§ ENTRIES PROVIDED:
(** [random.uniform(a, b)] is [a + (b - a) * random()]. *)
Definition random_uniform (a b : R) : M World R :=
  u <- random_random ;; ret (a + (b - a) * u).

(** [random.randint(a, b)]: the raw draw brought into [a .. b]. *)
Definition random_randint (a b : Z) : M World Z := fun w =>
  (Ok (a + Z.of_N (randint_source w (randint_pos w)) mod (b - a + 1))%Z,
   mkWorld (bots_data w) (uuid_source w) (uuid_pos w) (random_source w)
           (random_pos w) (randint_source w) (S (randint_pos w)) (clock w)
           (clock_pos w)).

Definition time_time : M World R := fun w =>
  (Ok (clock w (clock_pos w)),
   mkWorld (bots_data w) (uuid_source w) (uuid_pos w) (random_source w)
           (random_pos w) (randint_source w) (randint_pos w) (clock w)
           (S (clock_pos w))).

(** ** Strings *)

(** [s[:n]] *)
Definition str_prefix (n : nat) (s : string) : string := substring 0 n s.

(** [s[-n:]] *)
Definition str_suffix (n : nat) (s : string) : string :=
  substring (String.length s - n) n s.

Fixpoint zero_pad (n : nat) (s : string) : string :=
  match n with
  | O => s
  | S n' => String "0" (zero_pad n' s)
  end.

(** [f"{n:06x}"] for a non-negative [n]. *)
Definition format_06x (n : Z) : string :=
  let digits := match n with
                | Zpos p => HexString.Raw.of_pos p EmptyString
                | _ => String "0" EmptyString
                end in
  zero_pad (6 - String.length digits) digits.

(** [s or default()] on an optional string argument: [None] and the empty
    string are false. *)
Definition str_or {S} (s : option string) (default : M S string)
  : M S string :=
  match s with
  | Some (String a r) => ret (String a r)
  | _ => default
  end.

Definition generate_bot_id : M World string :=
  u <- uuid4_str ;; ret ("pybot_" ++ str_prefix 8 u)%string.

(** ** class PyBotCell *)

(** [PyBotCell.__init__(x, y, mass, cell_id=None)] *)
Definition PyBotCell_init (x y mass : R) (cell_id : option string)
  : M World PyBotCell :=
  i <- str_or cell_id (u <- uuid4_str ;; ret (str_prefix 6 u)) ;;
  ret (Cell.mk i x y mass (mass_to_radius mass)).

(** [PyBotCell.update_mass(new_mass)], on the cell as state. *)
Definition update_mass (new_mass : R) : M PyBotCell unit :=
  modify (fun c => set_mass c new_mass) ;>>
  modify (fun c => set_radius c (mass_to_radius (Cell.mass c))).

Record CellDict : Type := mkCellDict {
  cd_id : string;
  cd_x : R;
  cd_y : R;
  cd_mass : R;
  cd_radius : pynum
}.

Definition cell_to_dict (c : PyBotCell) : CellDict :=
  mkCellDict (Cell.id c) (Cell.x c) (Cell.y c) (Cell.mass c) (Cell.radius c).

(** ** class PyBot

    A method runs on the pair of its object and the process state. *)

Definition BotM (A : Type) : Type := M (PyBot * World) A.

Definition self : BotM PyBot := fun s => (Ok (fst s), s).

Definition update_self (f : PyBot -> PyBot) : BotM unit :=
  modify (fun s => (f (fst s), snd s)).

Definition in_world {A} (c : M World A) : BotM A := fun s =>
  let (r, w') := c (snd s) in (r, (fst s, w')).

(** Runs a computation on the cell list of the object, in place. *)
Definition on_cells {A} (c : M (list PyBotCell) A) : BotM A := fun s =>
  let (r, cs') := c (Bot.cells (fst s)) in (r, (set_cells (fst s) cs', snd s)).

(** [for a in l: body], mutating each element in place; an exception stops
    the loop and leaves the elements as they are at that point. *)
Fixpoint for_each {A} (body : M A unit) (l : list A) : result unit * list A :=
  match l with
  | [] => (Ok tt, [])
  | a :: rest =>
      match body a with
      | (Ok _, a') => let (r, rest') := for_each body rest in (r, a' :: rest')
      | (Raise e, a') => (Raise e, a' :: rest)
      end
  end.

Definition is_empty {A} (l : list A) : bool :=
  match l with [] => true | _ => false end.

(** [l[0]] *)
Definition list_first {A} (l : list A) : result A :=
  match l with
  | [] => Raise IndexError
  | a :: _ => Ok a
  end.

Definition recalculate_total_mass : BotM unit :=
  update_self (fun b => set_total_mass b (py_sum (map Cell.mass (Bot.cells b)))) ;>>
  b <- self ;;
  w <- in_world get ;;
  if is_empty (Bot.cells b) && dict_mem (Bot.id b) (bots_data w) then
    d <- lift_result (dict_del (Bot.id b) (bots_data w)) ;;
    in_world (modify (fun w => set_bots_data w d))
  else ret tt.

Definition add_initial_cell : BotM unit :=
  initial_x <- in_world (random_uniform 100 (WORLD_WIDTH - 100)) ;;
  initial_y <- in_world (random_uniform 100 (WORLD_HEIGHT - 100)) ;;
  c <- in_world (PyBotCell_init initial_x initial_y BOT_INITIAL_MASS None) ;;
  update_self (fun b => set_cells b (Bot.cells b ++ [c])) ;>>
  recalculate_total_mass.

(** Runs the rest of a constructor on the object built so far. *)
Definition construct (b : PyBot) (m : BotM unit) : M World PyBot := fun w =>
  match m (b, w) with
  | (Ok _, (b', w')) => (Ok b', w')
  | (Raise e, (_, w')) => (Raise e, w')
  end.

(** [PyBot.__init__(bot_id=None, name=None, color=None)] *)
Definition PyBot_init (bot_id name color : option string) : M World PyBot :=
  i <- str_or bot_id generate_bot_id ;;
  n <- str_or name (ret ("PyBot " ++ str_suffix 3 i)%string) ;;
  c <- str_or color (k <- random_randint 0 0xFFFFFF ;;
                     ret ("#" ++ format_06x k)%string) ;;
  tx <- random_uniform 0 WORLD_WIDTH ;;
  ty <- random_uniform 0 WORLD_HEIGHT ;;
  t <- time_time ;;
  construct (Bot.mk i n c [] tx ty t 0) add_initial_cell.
==
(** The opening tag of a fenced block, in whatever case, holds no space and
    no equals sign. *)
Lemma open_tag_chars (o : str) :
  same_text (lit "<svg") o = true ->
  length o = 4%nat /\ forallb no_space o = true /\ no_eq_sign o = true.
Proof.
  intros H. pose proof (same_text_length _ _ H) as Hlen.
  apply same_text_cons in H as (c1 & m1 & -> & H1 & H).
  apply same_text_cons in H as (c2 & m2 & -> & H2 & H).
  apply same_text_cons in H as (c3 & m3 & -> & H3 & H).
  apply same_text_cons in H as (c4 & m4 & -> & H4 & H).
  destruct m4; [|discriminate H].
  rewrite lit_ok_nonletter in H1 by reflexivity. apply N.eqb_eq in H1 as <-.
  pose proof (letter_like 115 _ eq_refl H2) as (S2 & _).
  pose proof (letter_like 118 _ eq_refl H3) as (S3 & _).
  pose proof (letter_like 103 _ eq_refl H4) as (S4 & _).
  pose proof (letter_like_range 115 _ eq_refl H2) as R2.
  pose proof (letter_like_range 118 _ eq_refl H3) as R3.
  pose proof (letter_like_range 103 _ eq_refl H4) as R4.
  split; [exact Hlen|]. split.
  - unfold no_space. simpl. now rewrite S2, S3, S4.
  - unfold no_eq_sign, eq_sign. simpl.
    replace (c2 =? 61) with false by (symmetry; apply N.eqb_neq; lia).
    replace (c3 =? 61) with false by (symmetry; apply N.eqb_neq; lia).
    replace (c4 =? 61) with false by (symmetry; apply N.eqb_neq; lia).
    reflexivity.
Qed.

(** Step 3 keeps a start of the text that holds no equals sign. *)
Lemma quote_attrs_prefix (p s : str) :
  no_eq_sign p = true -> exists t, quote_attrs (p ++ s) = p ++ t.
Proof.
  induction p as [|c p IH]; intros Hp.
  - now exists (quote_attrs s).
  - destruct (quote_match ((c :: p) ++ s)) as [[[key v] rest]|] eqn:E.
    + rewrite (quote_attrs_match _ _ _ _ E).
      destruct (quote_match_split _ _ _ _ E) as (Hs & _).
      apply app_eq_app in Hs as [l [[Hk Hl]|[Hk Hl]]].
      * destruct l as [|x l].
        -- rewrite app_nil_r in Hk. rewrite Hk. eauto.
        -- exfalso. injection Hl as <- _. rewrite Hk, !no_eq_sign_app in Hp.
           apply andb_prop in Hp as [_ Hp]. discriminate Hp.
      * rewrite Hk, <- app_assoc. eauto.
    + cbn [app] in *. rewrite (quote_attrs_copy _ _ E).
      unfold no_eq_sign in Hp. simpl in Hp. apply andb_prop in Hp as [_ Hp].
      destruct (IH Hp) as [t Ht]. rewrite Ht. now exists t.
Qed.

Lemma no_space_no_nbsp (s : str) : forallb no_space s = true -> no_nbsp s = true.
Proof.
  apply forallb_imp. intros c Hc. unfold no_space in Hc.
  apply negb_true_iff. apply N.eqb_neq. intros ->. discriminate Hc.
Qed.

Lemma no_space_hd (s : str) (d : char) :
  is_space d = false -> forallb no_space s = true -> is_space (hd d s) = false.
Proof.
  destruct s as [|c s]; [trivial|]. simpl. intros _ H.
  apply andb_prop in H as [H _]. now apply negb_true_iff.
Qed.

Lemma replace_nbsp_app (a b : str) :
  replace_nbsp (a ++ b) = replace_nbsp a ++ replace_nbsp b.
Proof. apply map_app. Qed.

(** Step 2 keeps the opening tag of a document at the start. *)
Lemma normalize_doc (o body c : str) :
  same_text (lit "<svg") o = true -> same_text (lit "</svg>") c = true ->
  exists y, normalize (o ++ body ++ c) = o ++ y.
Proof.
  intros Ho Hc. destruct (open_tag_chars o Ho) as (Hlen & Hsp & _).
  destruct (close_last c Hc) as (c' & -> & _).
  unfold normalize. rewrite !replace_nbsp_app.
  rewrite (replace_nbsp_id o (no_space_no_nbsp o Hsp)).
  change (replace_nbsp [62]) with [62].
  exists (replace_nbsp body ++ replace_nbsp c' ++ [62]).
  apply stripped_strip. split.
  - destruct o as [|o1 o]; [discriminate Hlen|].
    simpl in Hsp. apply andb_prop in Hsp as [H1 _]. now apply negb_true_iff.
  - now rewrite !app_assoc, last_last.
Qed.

§ REQUIRED WORK: Tell how many lines in the data include the string "BotM". Reply with the number and no other text.

§ TASK OUTPUT: 8